### [RECORDED INFORMATION]
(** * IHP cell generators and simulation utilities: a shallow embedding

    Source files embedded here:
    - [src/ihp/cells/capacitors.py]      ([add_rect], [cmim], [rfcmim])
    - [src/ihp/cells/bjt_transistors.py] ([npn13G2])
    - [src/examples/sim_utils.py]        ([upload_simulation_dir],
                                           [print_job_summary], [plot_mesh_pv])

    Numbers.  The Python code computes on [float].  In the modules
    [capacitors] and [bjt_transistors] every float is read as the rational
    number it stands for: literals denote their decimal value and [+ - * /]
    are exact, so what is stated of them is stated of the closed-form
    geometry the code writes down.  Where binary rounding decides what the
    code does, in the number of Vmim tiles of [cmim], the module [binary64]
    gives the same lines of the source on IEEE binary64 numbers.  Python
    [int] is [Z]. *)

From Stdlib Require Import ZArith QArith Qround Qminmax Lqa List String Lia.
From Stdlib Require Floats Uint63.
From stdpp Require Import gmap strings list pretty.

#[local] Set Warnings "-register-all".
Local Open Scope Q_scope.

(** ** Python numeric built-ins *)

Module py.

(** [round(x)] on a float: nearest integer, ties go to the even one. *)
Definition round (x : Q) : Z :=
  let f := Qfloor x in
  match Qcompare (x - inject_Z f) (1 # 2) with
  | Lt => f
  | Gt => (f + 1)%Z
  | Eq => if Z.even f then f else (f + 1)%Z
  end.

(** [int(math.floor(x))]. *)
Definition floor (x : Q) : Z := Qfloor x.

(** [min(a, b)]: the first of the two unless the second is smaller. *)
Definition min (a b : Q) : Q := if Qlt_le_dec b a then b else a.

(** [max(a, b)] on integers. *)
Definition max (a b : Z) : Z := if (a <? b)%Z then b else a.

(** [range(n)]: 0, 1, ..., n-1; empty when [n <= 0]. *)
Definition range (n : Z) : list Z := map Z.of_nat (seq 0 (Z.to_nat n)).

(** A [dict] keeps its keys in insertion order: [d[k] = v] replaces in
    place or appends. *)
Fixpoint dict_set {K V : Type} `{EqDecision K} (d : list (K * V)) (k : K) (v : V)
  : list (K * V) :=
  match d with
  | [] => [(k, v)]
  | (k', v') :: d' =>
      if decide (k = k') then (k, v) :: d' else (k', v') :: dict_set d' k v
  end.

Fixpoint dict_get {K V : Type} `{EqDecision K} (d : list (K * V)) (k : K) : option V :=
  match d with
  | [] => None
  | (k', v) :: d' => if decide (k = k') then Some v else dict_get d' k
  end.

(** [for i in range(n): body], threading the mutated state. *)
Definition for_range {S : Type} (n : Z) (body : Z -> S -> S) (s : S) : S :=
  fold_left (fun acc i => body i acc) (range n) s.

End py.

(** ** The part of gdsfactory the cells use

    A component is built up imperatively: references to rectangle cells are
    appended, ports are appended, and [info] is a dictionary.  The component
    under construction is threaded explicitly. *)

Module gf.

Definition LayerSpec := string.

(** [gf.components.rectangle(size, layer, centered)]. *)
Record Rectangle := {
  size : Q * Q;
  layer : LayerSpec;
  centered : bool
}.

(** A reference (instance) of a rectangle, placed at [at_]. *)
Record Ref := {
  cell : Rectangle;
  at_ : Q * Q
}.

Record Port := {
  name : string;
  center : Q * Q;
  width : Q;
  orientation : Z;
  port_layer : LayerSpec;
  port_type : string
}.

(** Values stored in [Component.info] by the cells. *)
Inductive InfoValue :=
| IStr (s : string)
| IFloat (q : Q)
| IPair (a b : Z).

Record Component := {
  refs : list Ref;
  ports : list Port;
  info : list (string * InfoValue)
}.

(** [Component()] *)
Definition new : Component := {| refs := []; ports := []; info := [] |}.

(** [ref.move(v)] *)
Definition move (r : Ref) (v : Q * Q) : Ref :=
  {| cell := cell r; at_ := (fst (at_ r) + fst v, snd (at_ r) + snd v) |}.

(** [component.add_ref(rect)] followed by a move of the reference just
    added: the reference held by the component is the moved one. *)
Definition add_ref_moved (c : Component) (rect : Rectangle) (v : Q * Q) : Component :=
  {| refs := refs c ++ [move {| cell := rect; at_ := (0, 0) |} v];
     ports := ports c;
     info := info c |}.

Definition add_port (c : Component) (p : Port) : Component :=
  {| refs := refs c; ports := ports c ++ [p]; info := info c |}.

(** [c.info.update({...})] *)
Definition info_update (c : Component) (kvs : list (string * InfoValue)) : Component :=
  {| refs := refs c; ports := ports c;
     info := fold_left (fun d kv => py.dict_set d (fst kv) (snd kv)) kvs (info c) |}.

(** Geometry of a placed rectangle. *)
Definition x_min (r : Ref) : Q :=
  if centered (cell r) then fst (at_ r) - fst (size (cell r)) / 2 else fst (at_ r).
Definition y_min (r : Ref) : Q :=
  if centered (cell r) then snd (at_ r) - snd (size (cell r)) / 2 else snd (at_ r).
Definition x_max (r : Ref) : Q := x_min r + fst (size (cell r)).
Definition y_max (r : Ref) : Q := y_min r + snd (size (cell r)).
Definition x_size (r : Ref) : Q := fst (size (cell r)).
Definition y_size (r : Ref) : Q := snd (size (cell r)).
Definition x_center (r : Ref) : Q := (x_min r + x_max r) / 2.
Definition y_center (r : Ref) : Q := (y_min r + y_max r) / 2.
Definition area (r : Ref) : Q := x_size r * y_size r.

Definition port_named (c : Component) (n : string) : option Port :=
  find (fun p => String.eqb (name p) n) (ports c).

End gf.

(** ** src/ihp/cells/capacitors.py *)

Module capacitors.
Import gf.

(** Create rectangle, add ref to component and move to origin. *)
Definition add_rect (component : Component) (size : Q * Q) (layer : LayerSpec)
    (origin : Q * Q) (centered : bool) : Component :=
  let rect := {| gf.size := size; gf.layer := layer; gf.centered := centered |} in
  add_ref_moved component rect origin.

...

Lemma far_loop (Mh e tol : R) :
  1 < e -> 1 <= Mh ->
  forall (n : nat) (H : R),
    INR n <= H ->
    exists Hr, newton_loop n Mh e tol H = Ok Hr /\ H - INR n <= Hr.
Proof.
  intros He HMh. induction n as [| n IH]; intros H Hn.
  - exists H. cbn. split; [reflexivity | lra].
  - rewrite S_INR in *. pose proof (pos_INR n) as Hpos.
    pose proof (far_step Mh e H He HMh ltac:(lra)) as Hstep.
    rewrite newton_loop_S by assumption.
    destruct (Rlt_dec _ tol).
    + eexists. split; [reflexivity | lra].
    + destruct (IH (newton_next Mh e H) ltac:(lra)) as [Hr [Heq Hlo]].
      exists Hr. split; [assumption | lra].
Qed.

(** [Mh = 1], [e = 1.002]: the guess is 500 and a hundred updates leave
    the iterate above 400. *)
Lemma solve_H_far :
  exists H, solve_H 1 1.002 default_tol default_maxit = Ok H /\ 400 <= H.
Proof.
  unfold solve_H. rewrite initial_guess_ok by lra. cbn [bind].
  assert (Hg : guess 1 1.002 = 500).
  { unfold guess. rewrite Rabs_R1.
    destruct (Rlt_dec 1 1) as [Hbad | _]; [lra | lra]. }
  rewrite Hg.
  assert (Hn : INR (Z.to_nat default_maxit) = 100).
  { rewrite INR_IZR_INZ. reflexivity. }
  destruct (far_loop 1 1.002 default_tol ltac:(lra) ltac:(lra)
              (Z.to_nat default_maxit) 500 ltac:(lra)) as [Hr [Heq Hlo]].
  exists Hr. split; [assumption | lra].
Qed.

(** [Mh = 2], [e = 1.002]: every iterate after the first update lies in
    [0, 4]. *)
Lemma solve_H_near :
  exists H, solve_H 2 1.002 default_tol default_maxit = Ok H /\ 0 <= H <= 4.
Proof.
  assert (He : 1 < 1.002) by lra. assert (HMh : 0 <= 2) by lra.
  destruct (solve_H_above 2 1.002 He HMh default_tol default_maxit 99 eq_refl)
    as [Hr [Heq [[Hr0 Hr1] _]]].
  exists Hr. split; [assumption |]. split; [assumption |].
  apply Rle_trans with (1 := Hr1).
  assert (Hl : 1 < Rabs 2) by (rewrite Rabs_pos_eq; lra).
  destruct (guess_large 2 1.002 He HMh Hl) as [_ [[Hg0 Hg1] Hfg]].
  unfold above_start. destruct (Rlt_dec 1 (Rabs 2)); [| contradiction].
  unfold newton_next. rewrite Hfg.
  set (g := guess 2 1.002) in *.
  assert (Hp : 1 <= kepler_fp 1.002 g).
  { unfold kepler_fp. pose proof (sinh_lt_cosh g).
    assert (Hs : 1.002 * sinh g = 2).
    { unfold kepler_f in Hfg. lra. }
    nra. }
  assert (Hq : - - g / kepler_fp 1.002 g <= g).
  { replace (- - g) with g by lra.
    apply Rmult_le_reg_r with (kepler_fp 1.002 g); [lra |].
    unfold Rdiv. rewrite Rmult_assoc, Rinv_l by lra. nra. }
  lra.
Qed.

...

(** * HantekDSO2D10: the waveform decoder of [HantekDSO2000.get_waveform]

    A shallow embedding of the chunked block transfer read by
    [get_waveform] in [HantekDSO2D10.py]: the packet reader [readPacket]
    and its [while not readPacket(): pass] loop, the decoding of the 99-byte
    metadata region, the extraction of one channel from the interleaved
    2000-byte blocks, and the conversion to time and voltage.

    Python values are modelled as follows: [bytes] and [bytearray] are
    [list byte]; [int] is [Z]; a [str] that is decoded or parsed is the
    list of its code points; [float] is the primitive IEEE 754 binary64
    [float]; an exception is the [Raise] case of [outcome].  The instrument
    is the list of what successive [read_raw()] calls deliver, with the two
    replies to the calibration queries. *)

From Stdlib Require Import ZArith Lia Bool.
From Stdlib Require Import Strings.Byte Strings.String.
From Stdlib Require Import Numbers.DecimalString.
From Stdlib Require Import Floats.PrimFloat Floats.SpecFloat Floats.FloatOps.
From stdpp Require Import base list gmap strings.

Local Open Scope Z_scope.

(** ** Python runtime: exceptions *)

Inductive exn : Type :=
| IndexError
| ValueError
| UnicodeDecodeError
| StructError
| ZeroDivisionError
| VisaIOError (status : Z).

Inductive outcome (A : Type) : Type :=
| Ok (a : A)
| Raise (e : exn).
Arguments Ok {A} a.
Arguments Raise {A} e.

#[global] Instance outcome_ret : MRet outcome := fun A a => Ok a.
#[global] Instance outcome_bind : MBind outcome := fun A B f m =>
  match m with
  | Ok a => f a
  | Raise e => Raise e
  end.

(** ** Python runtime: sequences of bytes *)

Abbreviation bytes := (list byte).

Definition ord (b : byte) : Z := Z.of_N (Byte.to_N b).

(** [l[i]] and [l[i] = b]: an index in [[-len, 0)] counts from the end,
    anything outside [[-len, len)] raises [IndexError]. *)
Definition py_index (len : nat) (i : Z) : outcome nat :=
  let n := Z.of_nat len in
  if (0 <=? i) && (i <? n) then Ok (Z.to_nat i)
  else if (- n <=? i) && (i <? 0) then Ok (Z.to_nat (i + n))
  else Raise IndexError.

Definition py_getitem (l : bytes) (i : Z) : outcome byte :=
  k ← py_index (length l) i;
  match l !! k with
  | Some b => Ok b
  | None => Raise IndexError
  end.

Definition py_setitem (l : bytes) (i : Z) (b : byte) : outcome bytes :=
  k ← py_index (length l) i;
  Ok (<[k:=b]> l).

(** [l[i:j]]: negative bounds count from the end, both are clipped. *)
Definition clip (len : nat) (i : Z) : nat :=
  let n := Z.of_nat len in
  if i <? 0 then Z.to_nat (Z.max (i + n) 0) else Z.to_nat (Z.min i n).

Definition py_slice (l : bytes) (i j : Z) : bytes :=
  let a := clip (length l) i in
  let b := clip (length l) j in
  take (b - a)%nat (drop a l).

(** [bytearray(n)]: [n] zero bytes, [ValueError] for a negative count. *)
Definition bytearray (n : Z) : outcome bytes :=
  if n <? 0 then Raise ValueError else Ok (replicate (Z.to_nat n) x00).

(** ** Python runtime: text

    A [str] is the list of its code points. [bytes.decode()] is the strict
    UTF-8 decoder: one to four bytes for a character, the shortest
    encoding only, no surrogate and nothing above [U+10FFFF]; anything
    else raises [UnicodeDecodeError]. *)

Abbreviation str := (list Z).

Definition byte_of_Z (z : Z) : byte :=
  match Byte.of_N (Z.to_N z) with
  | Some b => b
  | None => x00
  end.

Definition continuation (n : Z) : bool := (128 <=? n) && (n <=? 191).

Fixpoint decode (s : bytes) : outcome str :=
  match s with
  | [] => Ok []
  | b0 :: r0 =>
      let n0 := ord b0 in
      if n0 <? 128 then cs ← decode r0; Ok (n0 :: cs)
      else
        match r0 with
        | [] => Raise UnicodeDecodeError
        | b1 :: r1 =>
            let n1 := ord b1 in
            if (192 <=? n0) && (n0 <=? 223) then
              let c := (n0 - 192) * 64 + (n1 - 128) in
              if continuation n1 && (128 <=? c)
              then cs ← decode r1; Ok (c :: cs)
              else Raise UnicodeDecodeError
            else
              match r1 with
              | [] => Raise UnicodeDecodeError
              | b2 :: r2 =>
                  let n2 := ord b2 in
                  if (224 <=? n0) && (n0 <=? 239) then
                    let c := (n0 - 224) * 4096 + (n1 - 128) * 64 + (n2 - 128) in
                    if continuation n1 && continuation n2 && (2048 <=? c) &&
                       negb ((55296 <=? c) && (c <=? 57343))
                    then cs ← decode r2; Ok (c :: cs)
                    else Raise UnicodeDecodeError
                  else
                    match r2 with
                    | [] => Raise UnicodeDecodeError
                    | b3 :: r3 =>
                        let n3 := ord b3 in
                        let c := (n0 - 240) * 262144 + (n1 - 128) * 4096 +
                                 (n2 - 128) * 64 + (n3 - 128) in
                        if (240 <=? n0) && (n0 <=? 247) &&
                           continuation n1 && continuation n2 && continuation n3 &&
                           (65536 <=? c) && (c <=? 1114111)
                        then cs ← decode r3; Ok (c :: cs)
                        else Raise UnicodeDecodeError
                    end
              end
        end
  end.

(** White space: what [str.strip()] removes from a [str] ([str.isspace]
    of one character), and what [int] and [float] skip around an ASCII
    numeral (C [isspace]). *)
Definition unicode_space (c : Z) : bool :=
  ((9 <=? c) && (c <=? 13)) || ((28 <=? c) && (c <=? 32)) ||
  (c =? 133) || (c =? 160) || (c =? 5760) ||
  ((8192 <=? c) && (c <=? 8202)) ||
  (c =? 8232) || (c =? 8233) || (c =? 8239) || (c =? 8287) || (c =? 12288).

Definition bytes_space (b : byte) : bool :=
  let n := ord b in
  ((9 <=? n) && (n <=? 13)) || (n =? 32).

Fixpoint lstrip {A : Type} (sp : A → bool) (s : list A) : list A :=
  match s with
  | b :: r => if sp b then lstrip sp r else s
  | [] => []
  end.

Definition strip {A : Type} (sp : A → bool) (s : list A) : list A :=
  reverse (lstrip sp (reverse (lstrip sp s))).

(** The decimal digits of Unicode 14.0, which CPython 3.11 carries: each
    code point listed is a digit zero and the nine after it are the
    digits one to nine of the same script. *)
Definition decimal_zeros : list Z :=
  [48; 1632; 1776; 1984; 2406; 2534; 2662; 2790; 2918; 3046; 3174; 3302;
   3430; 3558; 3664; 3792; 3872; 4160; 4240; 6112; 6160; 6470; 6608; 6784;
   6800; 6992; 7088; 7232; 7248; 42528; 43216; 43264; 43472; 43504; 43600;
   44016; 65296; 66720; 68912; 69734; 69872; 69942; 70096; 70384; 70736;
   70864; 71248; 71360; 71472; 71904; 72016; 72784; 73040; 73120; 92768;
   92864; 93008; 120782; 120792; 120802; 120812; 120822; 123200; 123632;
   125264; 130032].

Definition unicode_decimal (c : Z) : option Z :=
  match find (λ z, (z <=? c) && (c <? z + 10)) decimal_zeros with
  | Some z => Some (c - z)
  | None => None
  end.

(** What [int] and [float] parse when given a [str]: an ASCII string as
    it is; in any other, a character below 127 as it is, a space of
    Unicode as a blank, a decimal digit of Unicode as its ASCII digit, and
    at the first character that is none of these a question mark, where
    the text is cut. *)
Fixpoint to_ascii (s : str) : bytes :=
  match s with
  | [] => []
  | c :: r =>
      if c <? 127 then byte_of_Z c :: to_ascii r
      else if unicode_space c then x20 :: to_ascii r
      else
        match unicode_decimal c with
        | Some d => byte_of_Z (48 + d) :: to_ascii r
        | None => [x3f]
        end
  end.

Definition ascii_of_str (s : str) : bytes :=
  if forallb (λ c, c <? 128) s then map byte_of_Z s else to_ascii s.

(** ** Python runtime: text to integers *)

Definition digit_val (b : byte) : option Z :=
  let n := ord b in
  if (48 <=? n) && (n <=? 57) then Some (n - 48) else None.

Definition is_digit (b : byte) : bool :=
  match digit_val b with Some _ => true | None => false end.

### [WHAT YOU ARE ASKED TO DO]
With "ltac" as the word to match, copy each line of the records that has it.

### [RESULT FOR THIS EXERCISE]
    pose proof (far_step Mh e H He HMh ltac:(lra)) as Hstep.
    + destruct (IH (newton_next Mh e H) ltac:(lra)) as [Hr [Heq Hlo]].
  destruct (far_loop 1 1.002 default_tol ltac:(lra) ltac:(lra)
              (Z.to_nat default_maxit) 500 ltac:(lra)) as [Hr [Heq Hlo]].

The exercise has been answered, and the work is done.